01 May 2024

Thoughts on presence bias

The Death Algorithm, Dark Enlightenment, and Capitalist Realism.

The first two mention presence bias.

Presence bias can be considered equivalent to the γ parameter, a decay on future reward, of reinforcement learning. It is a number in the range \([0, 1]\), where a value of \(0\) indicates that future reward has no value at all and \(1\) means that future reward is exactly as valuable as present reward.

The expected reward of action \(a\) in state \(s\) is γ times the expected maximum available reward in the expected state \(s'\) that results from taking action \(a\) in state \(s\). Formally:

\(E(s, a) = \gamma * max_{x \in \{States\}}(E(s(a), x))\)

Where \(E(s, a)\) is the expected reward of taking action \(a\) in state \(s\) and \(s(a)\) is the state resulting from taking action \(a\) in state \(s\). \(max_{x}(f(x))\) means to range across the domain of \(x\) in the function \(f\) and return the maximum value \(f\) can take. The expected value of a state \(s\) can be defined as the value accruing to a policy that always selects the action whose expected reward is the highest. Formally, this reads:

\(\pi^{\star}(s) = argmax_{a \in \{Actions\}}(E(s, a))\)

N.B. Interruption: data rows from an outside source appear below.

(** What the edge does with the document, on the whole. *)
Lemma parseSnapshotJSON_eq now t d :
  let s := Snapshot.getSnapshot now t d in
  Unmarshal (snapshot_text s) = Some (ok_body (snapshot_data s)) →
  scores_wf d → scores_sane d → high_water d < 2 ^ 53 →
  (∀ p, Snapshot.snap_policy s = Some p → PolicyInv.policy_valid p) →
  parseSnapshotJSON Unmarshal time_Parse (snapshot_text s) =
  (keys ← loadWireKeys time_Parse (key_wire <$> Snapshot.snap_keys s);
   if forallb valid_key (map_to_list keys)
   then Ok (mkSnap (high_water d) (loadExistingScores d) keys (of_row <$> Snapshot.snap_policy s))
   else Throw (js "invalid key entry")).
Proof.
  intros s Hu Hw Hs Hh Hp. unfold parseSnapshotJSON. rewrite Hu. cbn [mbind result_bind]. rewrite unmarshal_snapshot.
  destruct (snapshot_scores_read now t d Hw Hs) as (H1 & H2 & H3). fold s in H1, H2. rewrite H1.
  unfold wire_of. cbn [result_bind mbind w_OK w_HighWaterVersion w_Scores w_Keys w_Policy negb].
  change (Snapshot.highWaterVersion s) with (high_water d).
  assert (H0 : 0 ≤ high_water d) by apply max_or_zero_nonneg.
  destruct (num_to_string_int (high_water d)) as [Hd Hv]; [lia|].
  rewrite bool_decide_eq_false_2 by (intros E; by rewrite E in Hd).
  rewrite parse_digits, Hv by (done || unfold INT64_MAX; lia). rewrite (proj2 (Z.ltb_ge _ _)) by done.
  rewrite H2. cbn [result_bind]. destruct (loadWireKeys time_Parse _) as [keys|]; [|done]. cbn [result_bind].
  unfold mbind, result_bind. destruct (Snapshot.snap_policy s) as [p|]; cbn [fmap option_fmap option_map];
    [rewrite PolicyInv.edge_reads_snapshot by auto|]; unfold validateSnapshot; cbn [HighWaterVersion Scores Keys snPolicy];
    rewrite (proj2 (Z.ltb_ge _ _)) by done; rewrite H3; cbn [negb]; destruct (forallb valid_key _); try done.
  cbn [negb]. unfold mbind, result_bind. by rewrite ActivePolicy_normal by auto.
Qed.

(** Whatever keys and policy a snapshot has: if it is accepted, its scores and its
    version are the control plane's. *)
Lemma accepted_contents now t d snap :
  let s := Snapshot.getSnapshot now t d in
  Unmarshal (snapshot_text s) = Some (ok_body (snapshot_data s)) →
  scores_wf d → scores_sane d → high_water d < 2 ^ 53 →
  parseSnapshotJSON Unmarshal time_Parse (snapshot_text s) = Ok snap →
  Scores snap = loadExistingScores d ∧ HighWaterVersion snap = high_water d.
Proof.
  intros s Hu Hw Hs Hh. unfold parseSnapshotJSON. rewrite Hu. cbn [mbind result_bind]. rewrite unmarshal_snapshot.
  destruct (snapshot_scores_read now t d Hw Hs) as (H1 & H2 & _). fold s in H1, H2. rewrite H1.
  unfold wire_of. cbn [result_bind mbind w_OK w_HighWaterVersion w_Scores w_Keys w_Policy negb].
  change (Snapshot.highWaterVersion s) with (high_water d).
  assert (H0 : 0 ≤ high_water d) by apply max_or_zero_nonneg.
  destruct (num_to_string_int (high_water d)) as [Hd Hv]; [lia|].
  rewrite bool_decide_eq_false_2 by (intros E; by rewrite E in Hd).
  rewrite parse_digits, Hv by (done || unfold INT64_MAX; lia). rewrite (proj2 (Z.ltb_ge _ _)) by done.
  rewrite H2. cbn [mbind result_bind]. destruct (loadWireKeys time_Parse _) as [keys|]; [|done]. cbn [mbind result_bind].
  intros Hok. apply bind_Ok in Hok as (pol & _ & Hok). revert Hok. unfold validateSnapshot.
  destruct (_ <? 0); [done|]. destruct (negb _); [done|]. destruct (negb _); [done|]. cbn [snPolicy].
  destruct pol as [p|]; intros Hok; [apply bind_Ok in Hok as (p' & _ & Hok)|]; by injection Hok as <-.
Qed.

End reading.
(** ** Properties *)

(** C2. An edge loads a snapshot exactly, or not at all: for a control plane whose
    scores fit a number and whose active policy is valid, the document of GET
    /v1/sync/snapshot is accepted precisely when every current key has a non-empty
    id and principal, 32 bytes and a window that is not empty, and no two current
    keys (of any principals) share an id; the edge then holds the control plane's
    score table, high-water mark, keys and active policy, and otherwise it reports
    an error and keeps what it had. *)
Theorem snapshot_loads_exactly Unmarshal time_Parse now t d :
  let s := Snapshot.getSnapshot now t d in
  (∀ x, iso_range x → time_Parse (toISOString x) = Some x) →
  Unmarshal (snapshot_text s) = Some (ok_body (snapshot_data s)) →
  scores_wf d → scores_sane d → high_water d < 2 ^ 53 → Forall key_sane (Snapshot.snap_keys s) →
  (∀ p, Snapshot.snap_policy s = Some p → PolicyInv.policy_valid p) →
  if forallb key_fit (Snapshot.snap_keys s) && bool_decide (NoDup (key_ids s))
  then parseSnapshotJSON Unmarshal time_Parse (snapshot_text s) = Ok (edge_of s d)
  else ∃ e, parseSnapshotJSON Unmarshal time_Parse (snapshot_text s) = Throw e.
Proof.
  intros s Hiso Hu Hw Hs Hh Hk Hp. pose proof (parseSnapshotJSON_eq Unmarshal time_Parse now t d Hu Hw Hs Hh Hp) as Heq.
  fold s in Heq. rewrite Heq. destruct (forallb key_fit _) eqn:Hf; [case_bool_decide as Hnd|]; cbn [andb].
  - rewrite loadWireKeys_fit by done. cbn [mbind result_bind]. by rewrite forallb_map_entries, Hf.
  - destruct (loadWireKeys time_Parse _) as [m|e] eqn:Hl; [|by exists e].
    by apply loadWireKeys_Ok in Hl as [_ Hl].
  - destruct (loadWireKeys time_Parse _) as [m|e] eqn:Hl; [|by exists e].
    apply loadWireKeys_Ok in Hl as [-> Hl]; [|done..]. cbn [mbind result_bind].
    rewrite forallb_map_entries, Hf by done. by eexists.
Qed.

Lemma current_key_listed now t d i k :
  principal_keys d !! i = Some k → Snapshot.key_current now k = true →
  Snapshot.mkSnapKey (k_principal_id k) (k_key_id k) (k_public_key_raw k) (k_valid_from k) (k_valid_until k)
    ∈ Snapshot.snap_keys (Snapshot.getSnapshot now t d).
Proof.
  intros Hk Hc. cbn [Snapshot.getSnapshot Snapshot.snap_keys]. apply list_elem_of_fmap. exists k. split; [done|].
  apply list_elem_of_filter. split; [by rewrite Hc|]. apply elem_of_values. by exists i.
Qed.

Lemma NoDup_fmap_inj_on {A B} (f : A → B) l x y : NoDup (f <$> l) → x ∈ l → y ∈ l → f x = f y → x = y.
Proof.
  intros Hnd [i Hi]%list_elem_of_lookup [j Hj]%list_elem_of_lookup Hf.
  assert (i = j) as ->; [|congruence]. eapply NoDup_lookup; [exact Hnd| |]; rewrite list_lookup_fmap.
  - by rewrite Hi.
  - rewrite Hj. simpl. by rewrite Hf.
Qed.

(** C29. One name for two keys stops every edge: the key table is unique per (principal,
    key id), so two principals may both register a key called [kid]; from then on
    no edge of any tenant can load a snapshot, neither to start nor to recover, as
    long as both keys are current. *)
Theorem shared_key_id_blocks_edges Unmarshal time_Parse arr jsonb now now1 now2 t kid p1 p2 raw1 raw2 jwk1 jwk2 h1 h2 k1 k2 d d1 d2 :
  p1 ≠ p2 →
  PrincipalRepo.addKey arr jsonb now1 p1 kid raw1 jwk1 h1 d = (Ok k1, d1) →
  PrincipalRepo.addKey arr jsonb now2 p2 kid raw2 jwk2 h2 d1 = (Ok k2, d2) →
  let s := Snapshot.getSnapshot now t d2 in
  Unmarshal (snapshot_text s) = Some (ok_body (snapshot_data s)) →
  ∃ e, parseSnapshotJSON Unmarshal time_Parse (snapshot_text s) = Throw e.
Proof.
  intros Hne H1 H2 s Hu. destruct (parseSnapshotJSON Unmarshal time_Parse (snapshot_text s)) as [snap|e] eqn:Hp; [|by exists e].
  exfalso. apply accepted_ids_distinct in Hp; [|done].
  revert H1. unfold PrincipalRepo.addKey. destruct (PrincipalRepo.jsonb_param _ _ jwk1) as [[stored1|]|]; [|done|done].
  destruct (_ || _); [done|]. destruct (negb _); [done|]. intros [= <- <-].
  revert H2. unfold PrincipalRepo.addKey. destruct (PrincipalRepo.jsonb_param _ _ jwk2) as [[stored2|]|]; [|done|done].
  destruct (_ || _); [done|]. destruct (negb _); [done|]. intros [= <- <-].
  match type of s with _ => set (d' := set_principal_keys _ _) in s end.
  assert (L1 : principal_keys d' !! (p1, kid) = Some (mkPrincipalKey p1 kid raw1 stored1 h1 None now1 None None)).
  { unfold d'. cbn [principal_keys set_principal_keys]. rewrite lookup_insert_ne by congruence. by rewrite lookup_insert_eq. }
  assert (L2 : principal_keys d' !! (p2, kid) = Some (mkPrincipalKey p2 kid raw2 stored2 h2 None now2 None None)).
  { unfold d'. cbn [principal_keys set_principal_keys]. by rewrite lookup_insert_eq. }
  pose proof (current_key_listed now t d' _ _ L1 eq_refl) as E1.
  pose proof (current_key_listed now t d' _ _ L2 eq_refl) as E2. unfold key_ids in Hp.
  pose proof (NoDup_fmap_inj_on _ _ _ _ Hp E1 E2 eq_refl) as E. cbn [k_principal_id] in E. by injection E.
Qed.

(** ** Witnesses: a control plane with one score, one policy and one key. *)

(** A decoder that knows one document. *)
Definition knows (v : json) : jstr → option json := λ text, if decide (text = stringify v) then Some v else None.

Lemma knows_it v : knows v (stringify v) = Some v.
Proof. unfold knows. by rewrite decide_True. Qed.

Definition key_of (p k : string) (raw : list Z) (hash : string) : PrincipalKey :=
  mkPrincipalKey (js p) (js k) raw JNull (js hash) None 1785578400123 None None.

Definition edge_db : db :=
  set_principal_keys {[(js "p1", js "k1") := key_of "p1" "k1" (repeat 7 32) "h1"]}
    (set_policies {[js "u1" := PolicyInv.strict_row]} example_db).

Definition edge_snap : Snapshot.Snapshot := Snapshot.getSnapshot 5 (js "t") edge_db.

Lemma snapshot_loads_exactly_witness :
  parseSnapshotJSON (knows (ok_body (snapshot_data edge_snap))) parse_iso (snapshot_text edge_snap) =
    Ok (edge_of edge_snap edge_db) ∧
  Scores (edge_of edge_snap edge_db) = {[js "p2" := example_row "p2" 40]}.
Proof.
  split; [|vm_compute; reflexivity].
  exact (snapshot_loads_exactly (knows (ok_body (snapshot_data edge_snap))) parse_iso 5 (js "t") edge_db
    parse_iso_toISOString (knows_it _) (proj2 example_db_wf)
    ltac:(intros p r H; cbn in H; apply lookup_singleton_Some in H as [<- <-]; split; [discriminate|simpl; lia])
    ltac:(vm_compute; reflexivity)
    ltac:(vm_compute; constructor; [|constructor]; constructor;
          [repeat constructor; discriminate|split; discriminate|discriminate])
    ltac:(intros p H; vm_compute in H; injection H as <-; exact PolicyInv.strict_row_valid)).
Defined.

Where \(\pi^{\star}(s)\) is the action taken by the optimal policy in state \(s\) and \(argmax_{a}(f(x))\) ranges \(a\) across its domain and returns the \(a\) for which \(f(a)\) is the largest. The optimal policy then takes the action each turn whose expected reward is the highest; since the policy is assumed to range over all possible states and have a perfect ability to predict the outcome of actions in each state, will this policy will necessarily accrue the highest possible reward? The answer depends on the value of the parameter γ, which governs the rate at which the importance of reward to the final decision depends on the reward from reaching that state: reward gained from states that take more actions to reach is decreased less than that of nearer states. A higher γ decreases the rate of this deterioration and causes the policy to consider value from more remote states. A lower γ causes the model to only seek reward in nearby states.

It is perfectly reasonable to understand this γ parameter as describing how present-biased the policy is, in the way Land and Simanowski understand it. Their prognosis is that our collective γ is too low and should be raised. I respond that the value of a high γ depends on the accuracy of \(s(a)\). If we cannot accurately predict the outcome of events, it is pointless to forecast too far: the error would become too great.

The first and last mention smartphone zombism.